Natürlich wird nicht jeder Teenager nach einem Auslandsaufenthalt ein super Abi hinlegen. Manche Jugendliche entdecken ihre Liebe zum Handwerk, zu Musik oder zum Sport. Vielleicht machen sie dann zunächst einmal einen Realschulabschluss und eine Ausbildung. Später ist es überhaupt kein Problem, den Schulabschluss zu erweitern und doch noch zu studieren. In fast allen Fällen verbessert sich aber die Selbstwahrnehmung der Jugendlichen. Sie trauen sich mehr zu, schöpfen Energie und Kraft aus der Erfahrung und gestalten ihre Zukunft aktiver. Wichtig ist dabei, dass die Eltern die Entscheidung akzeptieren und mittragen. Ein „Habe ich es dir nicht gesagt!“ ist wenig hilfreich.

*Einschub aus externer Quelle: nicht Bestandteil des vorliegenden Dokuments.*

(** A call of the module that is allowed, with what it does ([R]). *)
Lemma wpf_allowed {A B} (m : M world A) m0 (R : A → world → Prop) (k : A → L B)
    (Q : B → world * lib → Prop) w l :
  winv w → lua_enabled w m0 → (∀ w, m0 w = discard m w) → wpf may_assert m R w →
  (∀ a w', R a w' → winv w' → lua_steps w w' → wpf may_assert (k a) Q (w', l)) →
  wpf may_assert (on_world m ≫= k) Q (w, l).
Proof.
  intros Hw He Hm HR Hk. apply wpf_on_world. pose proof (lua_enabled_env w m0 Hw He) as Hwp.
  unfold wpf in *. rewrite Hm in Hwp. unfold discard, mbind, M_bind in Hwp.
  destruct (m w) as [a w'|f] eqn:E; [|exact Hwp]. apply Hk; [done|apply Hwp|].
  apply rtc_once. exists m0. split; [done|]. rewrite Hm. unfold discard, mbind, M_bind.
  by rewrite E.
Qed.

Lemma wpf_allowed_unit {B} (m : M world unit) (R : unit → world → Prop) (k : unit → L B)
    (Q : B → world * lib → Prop) w l :
  winv w → lua_enabled w m → wpf may_assert m R w →
  (∀ w', R tt w' → winv w' → lua_steps w w' → wpf may_assert (k tt) Q (w', l)) →
  wpf may_assert (on_world m ≫= k) Q (w, l).
Proof.
  intros Hw He HR Hk.
  eapply wpf_allowed; [done|exact He|intros; by rewrite discard_unit|exact HR|].
  intros [] w' HR' Hw' Hs. by apply Hk.
Qed.

Lemma wpf_load_state {A B} opt (f : pb_state → (bytes + A) * pb_state) (k : bytes + A → L B)
    (Q : B → world * lib → Prop) w l :
  (∀ x l', lb_conns l' = lb_conns l → lb_streams l' = lb_streams l → lb_gc l' = lb_gc l →
     wpf may_assert (k x) Q (w, l')) →
  wpf may_assert (load_state opt f ≫= k) Q (w, l).
Proof. intros Hk. by apply Hk. Qed.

Karl und Leonie aus unserem Beispiel

Karl: „In der 8. Klasse wusste ich überhaupt nicht, wo‘s hingehen sollte. Meine Noten wurden immer schlechter, ich hatte überhaupt keine Lust mehr zu lernen. Ich habe dann fast die ganzen Sommerferien bei meinem Onkel und seiner Frau verbracht. Es hat mir sehr gut getan, mal etwas Abstand von meinen Eltern zu bekommen. Bei meinem Onkel, der Anwalt ist, durfte ich in der Kanzlei ein Praktikum machen. Das war richtig spannend. Jetzt überlege ich eventuell was mit Jura zu machen.“

Leonie: „Gymnasium oder Realschule, diese Frage konnte ich mir einfach nicht beantworten. Ich wollte das Abi machen, fühlte mich aber gleichzeitig völlig überfordert. Meine Eltern haben dann einen längeren Austausch mit einem französischen Mädchen organisiert. Frankreich und die Sprache haben mir sehr gut gefallen, ich bin auch viel selbstbewusster geworden. Jetzt probiere ich es noch mal mit dem Gymnasium, weil ich später gerne in Frankreich studieren würde.“

Schuldgefühle bringen Sie nicht weiter

Die Pubertät ist für Eltern und Kinder eine schwierige Zeit, in der alles neu sortiert werden muss. In diesem mehrjährigen Prozess sind Fehler normal. Wenn Sie merken, dass der Druck für Ihren Teenager zu hoch wird, sollten Sie reagieren. Auch wenn die erste Reaktion möglicherweise keine Verbesserung bringt, ist der Versuch schon lobenswert. Resignieren Sie nicht, sondern starten Sie einen zweiten und dritten Versuch, den Druck beim Lernen zu reduzieren und begleiten Sie Ihren Teenager verständnisvoll und unterstützend durch die turbulente Zeit.